Both these quotes from the third act of The Importance of Being Earnest embody the dual function of a satire: to be humorous while simultaneously surprisingly accurate about the true nature of some aspect of society. To be totally fair, some of Tom Buchanan's lines are funny to a certain degree because of their utter stupidity. 

“'This idea is that we’re Nordics. I am, and you are, and you are, and ——' After an infinitesimal hesitation he included Daisy with a slight nod, and she winked at me again. '— And we’ve produced all the things that go to make civilization — oh, science and art, and all that. Do you see?'”

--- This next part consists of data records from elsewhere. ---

Definition rpcUnsigned (value : val) (label : string) : result error string :=
  match value with
  | Str s =>
      if hex_quantity (chars_of s) then
        match StringToBigInt (chars_of s) with
        | Some z => Ok (decimal z)
        | None => canonicalUnsigned value label
        end
      else canonicalUnsigned value label
  | _ => canonicalUnsigned value label
  end.

(** ** Allocations *)
Record allocation := {
  given : val; (* the other properties, kept by the spread *)
  identity : Outbox.identity;
  caller : string;
  pool : string;
  amount : Z;
  minShares : Z }.

(** [unexpected || missing]: a property with an empty name is not reported. *)
Definition exactObject (value : val) (fields : list string) (label : string) : result error unit :=
  if negb (is_object value) then throws (label +:+ " must be an object")
  else
    let unexpected := head (filter (fun k => k ∉ fields) (keys value)) in
    let missing := head (filter (fun k => has_own value k = false) fields) in
    let reported o := match o with Some k => negb (bool_decide (k = EmptyString)) | None => false end in
    if reported unexpected || reported missing then throws (label +:+ " has invalid fields")
    else Ok tt.

Definition requireText (value : val) (label : string) : result error string :=
  match value with
  | Str s => if decide (s = EmptyString) then throws (label +:+ " is required") else Ok s
  | _ => throws (label +:+ " is required")
  end.
Lemma follows_ask {A} m m' c (k : answer -> prog A) Q :
  (forall r, step m c r m') -> (forall r, obeys m' (k r) Q) -> obeys m (Ask c k) Q.
Proof. intros Hn Hk. cbn. split; [eauto|]. intros r. eauto. Qed.

Lemma tries_lift {A} m (x : result error A) (Q : S -> A -> Prop) (E : S -> error -> Prop) :
  (forall a, x = Ok a -> Q m a) -> (forall e, x = Throw e -> E m e) -> attempts m (lift x) Q E.
Proof. destruct x; cbn; auto. Qed.

Lemma follows_lift {A} m (x : result error A) (Q : S -> A -> Prop) :
  (forall a, x = Ok a -> Q m a) -> obeys m (lift x) Q.
Proof. destruct x; cbn; auto. Qed.

(** The observer's path along a run. *)
Inductive path : S -> list (call * option answer) -> S -> Prop :=
| path_nil m : path m [] m
| path_cons m c r m' l m'' : step m c r m' -> path m' l m'' -> path m ((c, r) :: l) m''.

Lemma follows_run {A} m (p : prog A) Q answers :
  obeys m p Q ->
  exists m', path m (events (run p answers)) m'
    /\ forall a, (run p answers).2 = Done a -> Q m' a.
Proof.
  revert m answers. induction p as [a|e|c k IH]; intros m answers; cbn.
  - intros HQ. exists m. split; [constructor|]. by intros ? [= <-].
  - intros _. exists m. by split; [constructor|].
  - intros [[m0 Hn] H]. destruct answers as [|r answers]; cbn.
    + exists m0. split; [|done]. econstructor; [exact Hn|constructor].
    + destruct (H r) as (m' & Hm & Hk). destruct (IH r m' answers Hk) as (m'' & Hc & Hq).
      destruct (run (k r) answers) as [log o]. cbn in *. exists m''. split; [|done].
      by econstructor.
Qed.
End Logic.

(** ** The protocol *)
Inductive mode :=
| Idle
| Claimed (a : allocation)
| Outstanding (a : allocation)
| Stopped.

Definition same_child (a b : allocation) : bool := bool_decide (identity a = identity b).

(** The evidence names the event of the router for this deposit: the caller, the pool, the
    whole amount, and shares that are positive and at least the minimum. *)
Definition proves (a : allocation) (evidence : val) : bool :=
  let e := evidence#"event" in
  strict_eq e#"caller" (Str (caller a)) && strict_eq e#"poolAddress" (Str (pool a))
  && strict_eq e#"assets" (Str (decimal (amount a)))
  && match to_BigInt e#"shares" with
     | Some shares => (0 <? shares) && (minShares a <=? shares)
     | None => false
     end.
(** One event after [seen]. *)
Definition scan_event (seen : list val) (st : scan) (e : phase_entry) : result index_error scan :=
  let p := e_phase e in
  if negb (e_version e =? previous st + 1)%Z then fails "recovery event versions must be contiguous"
  else if (Outbox.position p <? highestPhase st)%Z then fails "recovery phase order regressed"
  else
    _ ← match phaseStates st p with
        | Some confirmed => fails "confirmed recovery phase regressed"
        | Some s => refuse (negb (bool_decide (e_state e ∈ next_states p s)))
                      "recovery phase state transition is invalid"
        | None => Ok tt
        end;
    _ ← match predecessor p with
        | Some q => refuse (negb (existsb (is_confirmed_raw q) seen))
                      "recovery phase prerequisite is not confirmed"
        | None => Ok tt
        end;
    Ok {| previous := e_version e;
          phaseStates := fun q => if decide (q = p) then Some (e_state e) else phaseStates st q;
          highestPhase := Z.max (highestPhase st) (Outbox.position p) |}.

Fixpoint scan_events (identity : Outbox.identity) (seen : list val) (st : scan) (l : list val)
    : result index_error (list phase_entry) :=
  match l with
  | [] => Ok []
  | v :: l =>
      let label := "events[" +:+ index_key (length seen) +:+ "]" in
      m ← validatePhaseEntry v None identity label;
      match m with
      | None => fails "event phase is invalid"
      | Some e =>
          st ← scan_event seen st e;
          rest ← scan_events identity (seen ++ [v]) st l;
          Ok (e :: rest)
      end
  end.

Definition validateEvents (events : val) (identity : Outbox.identity) : result index_error (list phase_entry) :=
  match events with
  | Arr l => scan_events identity [] scan_start l
  | _ => fails "events must be an array"
  end.

(** *** The projections, at most one per phase *)
Definition projections := recovery_phase -> option phase_entry.
Definition no_projection : projections := fun _ => None.
Definition project (p : recovery_phase) (m : option phase_entry) (ps : projections) : projections :=
  fun q => if decide (q = p) then m else ps q.

Fixpoint phases_of_list (identity : Outbox.identity) (index : nat) (l : list val) (ps : projections)
    : result index_error projections :=
  match l with
  | [] => Ok ps
  | v :: l =>
      let label := "phases[" +:+ index_key index +:+ "]" in
      match recovery_phase_of v#"phase" with
      | Some (movement _ as p) =>
          if match ps p with Some _ => true | None => false end
          then fails ("duplicate " +:+ recovery_phase_name p +:+ " phase projection")
          else
            m ← validatePhaseEntry v (Some p) identity label;
            phases_of_list identity (S index) l (project p m ps)
      | _ => fails (label +:+ " is invalid")
      end
  end.

Fixpoint phases_of_object (value : val) (identity : Outbox.identity) (l : list recovery_phase) (ps : projections)
    : result index_error projections :=
  match l with
  | [] => Ok ps
  | p :: l =>
      m ← validatePhaseEntry (get value (recovery_phase_name p)) (Some p) identity
            (path_key "phases" (recovery_phase_name p));
      phases_of_object value identity l (project p m ps)
  end.

Definition normalizePhases (value : val) (identity : Outbox.identity) : result index_error projections :=
  match value with
  | Arr l => phases_of_list identity 0 l no_projection
  | _ =>
      _ ← exactObject value (recovery_phase_name <$> BASE_RECOVERY_PHASES) "phases";
      phases_of_object value identity BASE_RECOVERY_PHASES no_projection
  end.

(** ** The intent *)
Definition refuse_tested (re : chars -> bool) (v : val) (message : string) : result index_error unit :=
  ok ← tested re v; refuse (negb ok) message.
Inductive work_state := Pending | Running | Held | Done | Uncertain | Blocked | OwnerActionRequired.

#[global] Instance work_state_eq_dec : EqDecision work_state.
Proof. solve_decision. Defined.

Definition RECOVERY_TERMINAL_STATES : list work_state := [Done; Uncertain; Blocked; OwnerActionRequired].
Definition terminal (s : work_state) : bool := bool_decide (s ∈ RECOVERY_TERMINAL_STATES).

(** The columns that the trigger forbids to update. *)
Record facts := {
  workId : string;
  identity : Outbox.identity;
  evidenceVersion : Z;
  action_ : recovery_action;
  mandateId : string;
  farmJobId : option string;
  farmIntentDigest : option string;
  createdAt : Z }.

Record work := {
  about : facts;
  claimTokenDigest : option chars;
  state : work_state;
  attempts : Z;
  leaseOwner : option string;
  leaseToken : option string;
  leaseExpiresAt : option Z;
  checkpointRef : option string;
  reasonCode : option string;
  updatedAt : Z }.

(** The rows by their identifier, and [recoveryClaimTokens]. *)
Record store := {
  rows : gmap string work;
  tokens : gmap string (option string) }.
Definition empty : store := {| rows := ∅; tokens := ∅ |}.

Notation store_result := (result index_error).

Section Work.
Local Open Scope string_scope.
Local Open Scope list_scope.
Context (sha256 : chars -> chars).

(** ** Rows *)
Definition set_rows (s : store) (m : gmap string work) : store := {| rows := m; tokens := tokens s |}.
Definition forget_tokens (s : store) (ids : list string) : store :=
  {| rows := rows s; tokens := foldr delete (tokens s) ids |}.
Definition keep_token (s : store) (id : string) (t : option string) : store :=
  {| rows := rows s; tokens := <[id := t]> (tokens s) |}.

(** [lease_owner=NULL,lease_token=NULL,lease_expires_at=NULL] *)
Definition unleased (w : work) (st : work_state) (at_ : Z) : work := {|
  about := about w; claimTokenDigest := claimTokenDigest w; state := st; attempts := attempts w;
  leaseOwner := None; leaseToken := None; leaseExpiresAt := None;
  checkpointRef := checkpointRef w; reasonCode := reasonCode w; updatedAt := at_ |}.
Definition leased (w : work) (holder token : string) (until at_ : Z) : work := {|
  about := about w; claimTokenDigest := claimTokenDigest w; state := Running; attempts := attempts w + 1;
  leaseOwner := Some holder; leaseToken := Some token; leaseExpiresAt := Some until;
  checkpointRef := checkpointRef w; reasonCode := reasonCode w; updatedAt := at_ |}.
Definition extended (w : work) (until at_ : Z) : work := {|
  about := about w; claimTokenDigest := claimTokenDigest w; state := state w; attempts := attempts w;
  leaseOwner := leaseOwner w; leaseToken := leaseToken w; leaseExpiresAt := Some until;
  checkpointRef := checkpointRef w; reasonCode := reasonCode w; updatedAt := at_ |}.
Definition noted (w : work) (ref reason : option string) (at_ : Z) : work := {|
  about := about w; claimTokenDigest := claimTokenDigest w; state := state w; attempts := attempts w;
  leaseOwner := leaseOwner w; leaseToken := leaseToken w; leaseExpiresAt := leaseExpiresAt w;
  checkpointRef := ref; reasonCode := reason; updatedAt := at_ |}.
Definition granted (w : work) (digest : option chars) : work := {|
  about := about w; claimTokenDigest := digest; state := Pending; attempts := attempts w;
  leaseOwner := leaseOwner w; leaseToken := leaseToken w; leaseExpiresAt := leaseExpiresAt w;
  checkpointRef := checkpointRef w; reasonCode := reasonCode w; updatedAt := updatedAt w |}.
Definition touched (w : work) (at_ : Z) : work := noted w (checkpointRef w) (reasonCode w) at_.

(** The driver does not give an integer beyond 2^53: reading such a row throws. *)
Definition readable (w : work) : bool :=
  isSafeInteger (Num (attempts w)) && isSafeInteger (Num (evidenceVersion (about w)))
  && isSafeInteger (Num (createdAt (about w))) && isSafeInteger (Num (updatedAt w))
  && match leaseExpiresAt w with Some e => isSafeInteger (Num e) | None => true end.

(** [SELECT * FROM base_recovery_work WHERE work_id=?] *)
Definition row (s : store) (id : string) : store_result (option work) :=
  match rows s !! id with
  | Some w => if readable w then Ok (Some w) else Throw TypeError
  | None => Ok None
  end.

(** [CHECK (claim_token_digest IS NULL OR ...)] *)
Definition digest_fits (d : option chars) : bool := match d with Some d => is_hex 64 d | None => true end.

(** What the test of a row rejects: rows written from outside. *)
Definition well_formed (w : work) : bool :=
  let f := about w in
  is_hex 64 (chars_of (workId f)) && bool_decide (action_ f ∈ BASE_RECOVERY_ACTIONS)
  && (0 <=? evidenceVersion f)%Z && (0 <=? attempts w)%Z && (0 <=? createdAt f)%Z && (0 <=? updatedAt w)%Z
  && is_hex 32 (chars_of (mandateId f))
  && forallb (fun t => negb (bool_decide (t = EmptyString))) (Outbox.identityValues (identity f))
  && match farmIntentDigest f with Some d => is_hex 64 (chars_of d) | None => true end
  && digest_fits (claimTokenDigest w).
Lemma op_quiet t s l tm K p s' l' tm' K' a evs :
  op t s l tm K p s' l' tm' K' a evs -> quiet p -> quiet_activity a /\ quiet_effect t s s' evs.
Proof.
  intros Hop Hq. destruct Hop; cbn in Hq; try (split; [by apply Hq|constructor]).
  split; [intros r; apply (proj2 Hq)|]. constructor. intros a b r ->. by destruct Hq.
Qed.

Lemma quiet_effect_operations t s s' evs id : quiet_effect t s s' evs -> operations id evs = 0.
Proof. destruct 1 as [| |c Hc]; [done|done|]. unfold operations. cbn. destruct c; try done. by edestruct Hc. Qed.

Lemma quiet_effect_table t s s' evs :
  quiet_effect t s s' evs -> s' = WorkSafety.run sha256 s (calls_of evs).
Proof. by destruct 1. Qed.
Lemma effect_table t s K s' K' evs : effect t s K s' K' evs -> s' = WorkSafety.run sha256 s (calls_of evs).
Proof. by destruct 1. Qed.

Lemma effect_heard t s K s' K' evs : effect t s K s' K' evs -> heard K' = heard K.
Proof. destruct 1 as [|clock c|c]; [done| |by destruct c]. destruct c; try done. cbn. by destruct (reply _ _ _) as [[|]|]. Qed.

Lemma effect_counts t s K s' K' evs id :
  filed s -> effect t s K s' K' evs ->
  operations id evs + holds_permit id K' + attempts_of id s <= attempts_of id s' + holds_permit id K.
Proof.
  intros Hf [|clock c|c Hc].
  - change (operations id []) with 0. lia.
  - pose proof (gain_counts clock s c id K Hf). rewrite (operations_other id (Called clock c)) by done. lia.
  - destruct (operates id (Sent t c)) eqn:Ho; [|rewrite operations_other by done].
    + rewrite operations_own by done. destruct c as [| | | | | |a bundle record]; try done.
      cbn in Ho. apply bool_decide_eq_true in Ho as <-. destruct Hc as [Hp _].
      assert (holds_permit (workId (about record)) K = 1) as -> by (unfold holds_permit; by rewrite decide_True).
      change (holds_permit (workId (about record)) (spend _ K)) with 0. lia.
    + enough (holds_permit id (spend c K) <= holds_permit id K) by lia. unfold holds_permit.
      destruct c; cbn [spend permit]; repeat destruct (decide _); done || lia.
Qed.

(** ** Every reachable state *)
Lemma recoveries_inv_initial : inv initial.
Proof.
  unfold initial. split; cbn [table threads log].
  - done.
  - intros t th H. by rewrite lookup_empty in H.
  - intros t th H. by rewrite lookup_empty in H.
  - intros t th H. by rewrite lookup_empty in H.
  - intros id. unfold operations, permits, attempts_of. cbn. by rewrite lookup_empty.
  - intros l1 t a b r l2 H. by destruct l1.
Qed.

Lemma inv_sound w : inv w -> WorkSafety.sound (table w).
Proof. intros Hi. rewrite (iv_table _ Hi). apply sound_run, work_sound_empty. Qed.

(** Events that start no operation keep every start justified. *)
Lemma just_app l evs :
  (forall l1 t a bundle record l2, l = l1 ++ Sent t (Operate a bundle record) :: l2 ->
     exists h, justified h a bundle record /\ given_in t l1 h) ->
  (forall t a bundle record l1 l2, evs = l1 ++ Sent t (Operate a bundle record) :: l2 ->
     exists h, justified h a bundle record /\ given_in t (l ++ l1) h) ->
  forall l1 t a bundle record l2, l ++ evs = l1 ++ Sent t (Operate a bundle record) :: l2 ->
     exists h, justified h a bundle record /\ given_in t l1 h.
Proof.
  intros Hl He l1 t a bundle record l2 H. apply app_eq_inv in H as [(k & Hk & H)|(k & -> & ->)].
  - destruct k as [|e k]; cbn in H.
    + rewrite app_nil_r in Hk. subst l1. destruct (He t a bundle record [] l2 (eq_sym H)) as (h & Hj & Hg).
      rewrite app_nil_r in Hg. eauto.
    + injection H as <- ->. by apply (Hl _ _ _ _ _ k).
  - by apply (He _ _ _ _ k l2).
Qed.
(* ===== verification/WatcherSafety.v ===== *)
(** * Safety of the relay watcher

    The interleavings of watcher programs, a logic for one program that is sound in every
    interleaving, and what it shows: no execution is submitted twice, whatever crashes and
    whoever else works on it; every submitted message is the burn its execution expects, for the
    right chain; and a record is only minted with a confirmed hash. *)
From S2P Require Export Watcher.
From S2P Require Import RelayCanonical.

Module System.
Import Relay Ledger Watcher.

Inductive event := Sent (c : call) | Answered (c : call) (a : answer).

(** A thread runs a program or waits for a call; the ghost is the execution whose submission
    fence its last step crossed. *)
Inductive activity := Running (p : prog unit) | Waiting (c : call) (k : answer -> prog unit).
Definition thread : Type := activity * option string.

Record world := {
  table : rows;
  inFlight : gmap nat (gset string);
  threads : gmap (nat * nat) thread;
  log : list event;
}.

Section Semantics.
Context (sha256 : chars -> chars) (stellar base : Z) (leaseMs pollMaxAttempts pollIntervalMs : Z).

Definition reply (m : rows) (q : request) : result relay_error (list relay) :=
  match perform sha256 m q with Ok p => Ok p.1 | Throw e => Throw e end.

(** The fence a store call crosses. *)
Definition crossing (q : request) (res : result relay_error (list relay)) : option string :=
  match q, res with MarkMintSubmitting id _ _, Ok _ => Some id | _, _ => None end.

(** One step of a program, on the table and the set in flight of its process. *)
Inductive op (m : rows) (busy : gset string) :
  prog unit -> rows -> gset string -> thread -> list event -> Prop :=
| op_now k n : op m busy (Now k) m busy (Running (k n), None) []
| op_token k t : op m busy (Token k) m busy (Running (k t), None) []
| op_rows k : op m busy (Rows k) m busy (Running (k m), None) []
| op_store q k :
    op m busy (Store q k) (after sha256 m q) busy
      (Running (k (reply m q)), crossing q (reply m q)) []
| op_call c k : op m busy (Call c k) m busy (Waiting c k, None) [Sent c]
| op_in_flight k : op m busy (InFlight k) m busy (Running (k busy), None) []
| op_set_in_flight f k : op m busy (SetInFlight f k) m (f busy) (Running k, None) [].

(** The calls on a watcher. *)
Inductive entry : prog unit -> Prop :=
| entry_relayMint source burn id e :
    entry (_ ← relayMint stellar leaseMs pollMaxAttempts pollIntervalMs source burn id e; Ret tt)
| entry_resume id :
    entry (_ ← resumeExisting stellar base leaseMs pollMaxAttempts pollIntervalMs id; Ret tt)
| entry_sweep now limit :
    entry (_ ← sweepStuck stellar leaseMs pollMaxAttempts pollIntervalMs now limit; Ret tt)
| entry_evidence id : entry (_ ← getRecoveryEvidence id; Ret tt).

Inductive step (w : world) : world -> Prop :=
| step_boot p :
    inFlight w !! p = None ->
    step w {| table := table w; inFlight := <[p := ∅]> (inFlight w); threads := threads w; log := log w |}
| step_start p t prg busy :
    inFlight w !! p = Some busy -> threads w !! (p, t) = None -> entry prg ->
    step w {| table := table w; inFlight := inFlight w;
              threads := <[(p, t) := (Running prg, None)]> (threads w); log := log w |}
| step_run p t prg g busy m' busy' th evs :
    inFlight w !! p = Some busy -> threads w !! (p, t) = Some (Running prg, g) ->
    op (table w) busy prg m' busy' th evs ->
    step w {| table := m'; inFlight := <[p := busy']> (inFlight w);
              threads := <[(p, t) := th]> (threads w); log := log w ++ evs |}
| step_answer p t c k g a :
    threads w !! (p, t) = Some (Waiting c k, g) ->
    step w {| table := table w; inFlight := inFlight w;
              threads := <[(p, t) := (Running (k a), None)]> (threads w);
              log := log w ++ [Answered c a] |}
| step_crash p :
    step w {| table := table w; inFlight := delete p (inFlight w);
              threads := filter (fun th => th.1.1 <> p) (threads w); log := log w |}.

Definition initial : world := {| table := ∅; inFlight := ∅; threads := ∅; log := [] |}.
Definition reachable (w : world) : Prop := rtc step initial w.
End Semantics.

(** ** A logic for programs *)
Section Logic.
Context (stellar : Z).

(** What a thread has learnt: identities of records, confirmed hashes, the fence it has just
    crossed. *)
Record know := { facts : list (string * intent); confirms : list (option chars); permit : option string }.

Definition grows (K K' : know) : Prop := facts K ⊆ facts K' /\ confirms K ⊆ confirms K'.

Definition message_matches (m : option chars) (i : intent) : Prop :=
  exists t parsed, m = Some t
    /\ MessageV2.assertCctpV2BurnMatches (Str (string_of t)) (or_null id (expectation i)) = Ok parsed.

Definition spent (K : know) : know :=
  {| facts := facts K; confirms := confirms K; permit := None |}.
Definition learn (m : rows) (K : know) : know :=
  {| facts := map (fun p => (p.1, ident p.2)) (map_to_list m) ++ facts K; confirms := confirms K;
     permit := None |}.
Definition gain (q : request) (res : result relay_error (list relay)) (K : know) : know :=
  {| facts := facts K; confirms := confirms K; permit := crossing q res |}.
Definition heard (c : call) (a : answer) (K : know) : know :=
  {| facts := facts K;
     confirms := match c, a with Confirm _ h, Returned _ => h :: confirms K | _, _ => confirms K end;
     permit := None |}.

(** The identities a thread knows hold of a table. *)
Definition true_facts (K : know) (m : rows) : Prop :=
  forall id i, (id, i) ∈ facts K -> exists r, m !! id = Some r /\ ident r = i.

Definition answers (K : know) (q : request) (res : result relay_error (list relay)) : Prop :=
  match res with
  | Throw _ => True
  | Ok l =>
      (forall r i, r ∈ l -> (execId (ident r), i) ∈ facts K -> ident r = i)
      /\ match q with
         | RecordAttested id _ m _ _ _ =>
             forall r, r ∈ l -> exists h, even_hex_value m = Ok h /\ messageHex (ev r) = Some h
         | _ => True
         end
  end.

Definition allowed (K : know) (q : request) : Prop :=
  match q with
  | FinishMinted _ _ v _ => exists h, v = or_null text h /\ h ∈ confirms K
  | _ => True
  end.

Definition may_call (K : know) (c : call) : Prop :=
  match c with
  | Submit id forward m _ =>
      permit K = Some id /\ exists i, (id, i) ∈ facts K /\ message_matches m i
        /\ forward = bool_decide (sourceDomain i = Some stellar)
  | _ => True
  end.
(** Reading any identity never loses a record: only data that does not validate under its
    own key is discarded. *)
Lemma rawRead_preserves q s s' owner rid res r :
  is_string rid = true -> holds s r -> rawRead q s owner rid = (s', res) -> holds s' r.
Proof.
  intros Hs Hh Hr. destruct (decide (keyFor owner rid = keyFor r#"owner" r#"requestId")) as [Hk|Hk].
  - unfold rawRead in Hr. destruct (validOwner owner) eqn:Ho; [|by injection Hr as <- _].
    destruct (test ID rid) eqn:Hi; [|by injection Hr as <- _].
    destruct (keyFor_inj _ _ _ _ Hi (holds_id _ _ Hh) Hk) as [Hok Hc].
    assert (rid = r#"requestId") as ->.
    { destruct Hh as (? & ? & ? & ? & ? & Hrs). by apply string_coerce_inj. }
    pose proof (rawRead_holds q s r owner Hh Ho Hok) as E. unfold rawRead in E.
    rewrite Ho, Hi in E. cbn [negb orb] in *. rewrite E in Hr. by injection Hr as <- _.
  - assert (getItem s' (keyFor r#"owner" r#"requestId") = getItem s (keyFor r#"owner" r#"requestId"))
      as E; [|by eapply holds_transfer].
    unfold rawRead in Hr. repeat case_match; simplify_eq; try done; unfold discard; destruct q;
      try done; destruct (removeItem s (keyFor owner rid)) as [s2 []] eqn:Erm; cbn;
      first [ erewrite get_removed by exact Erm; by rewrite decide_False
            | by erewrite remove_failed by exact Erm ].
Qed.
(* ===== verification/PlanModel.v ===== *)
(** * The plan of a strategy and its amounts

    Models [frontend/src/strategy/planModel.js] (the expansion of a destination split into
    agents, the canonical plan, the amounts shown for it, the narrowing to eligible agents)
    and [frontend/src/strategy/amountValidation.js] (the checks before a plan is executed).
    The view model of the cards, which divides doubles for display, is left out. *)
From S2P Require Export JsValue Json Venue.
From S2P Require Import AssetUnits.

Module Plan.
Import Venue.
Section Strings.
Local Open Scope string_scope.
Local Open Scope list_scope.

(** A venue refused, an amount [BigInt] cannot read, or a [TypeError]. *)
Inductive plan_error := Refused (e : venue_error) | NotBigInt | NotObject.

Definition RISK_PROFILES : list (string * Z) := [("low", 1); ("med", 2); ("high", 3)]%Z.

(** [RISK_PROFILES[risk]], by its [targetSlots]: an inherited property is an object without
    them, whose arithmetic gives [NaN]. *)
Definition risk_profile (risk : val) : option num :=
  let k := string_of (coerce risk) in
  match assoc RISK_PROFILES k with
  | Some n => Some (Num n)
  | None => if decide (k ∈ object_prototype) then Some NaN else None
  end.

Definition STELLAR_NETWORK_ID : string := "stellar-testnet".
Definition DEFAULT_PERIOD_SECONDS : Z := 3600.
Definition DEFAULT_EXPIRY_SECONDS : Z := 3600.
Definition DEFAULT_STELLAR_DECIMALS : Z := 7.
Definition DEFAULT_BASE_DECIMALS : Z := 6.

Definition toBigIntUnits (units : val) : result plan_error Z :=
  match units with
  | BigInt z => Ok z
  | Undefined | Null => Ok 0%Z
  | _ => match to_BigInt units with Some z => Ok z | None => Throw NotBigInt end
  end.

Definition splitEven (totalUnits k : Z) : list Z :=
  if (k <=? 0)%Z then []
  else
    let base := (totalUnits `quot` k)%Z in
    let remainder := (totalUnits `rem` k)%Z in
    (fun i => base + if i <? remainder then 1 else 0)%Z <$> seqZ 0 k.

(** [`${runId || 'unrun'}:${kind}:${key}`] *)
Definition allocationId (runId : val) (kind : string) (key : val) : val :=
  Str (string_of (coerce (or_else runId (Str "unrun")) ++ chars_of (":" +:+ kind +:+ ":")
                  ++ coerce key)).

(** A destructuring default, taken for [undefined] alone. *)
Definition default_to (v d : val) : val := match v with Undefined => d | _ => v end.

(** [v.k], which throws on [undefined] and [null]. *)
Definition prop (v : val) (k : string) : result plan_error val :=
  if nullish v then Throw NotObject else Ok (get v k).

This is a quote from chapter 1 of The Great Gatsby and it is of Tom explaining why, for some faux scientific reason, the "white race" is superior. In the very next paragraph Nick remarks to himself that there was something pathetic about it all. Indeed, Tom's various racist and sexist lines are moderately funny, mostly because of their extreme and idiotic absurdity. Even Daisy is shown to find his ridiculous remarks mildly entertaining. Yet, more than anything, these lines are understandably offensive and unsettling, especially when one considers that Nick is "friends" with this horrible man. 

Although some might disagree, this story is far too grim and hopeless to qualify as a true satire. The social commentary inherent in The Great Gatsby is powerful and immensely striking, yet for vastly different reasons than that of social commentaries like The Importance of Being Earnest and An Ideal Husband. Both of these stories have happy endings and are comedies by nature. The Great Gatsby ends with two deaths and with Nick Carraway leaving West Egg. The story, despite some of its humorous dialogue, is ultimately nearer to a great tragedy than to a comedy.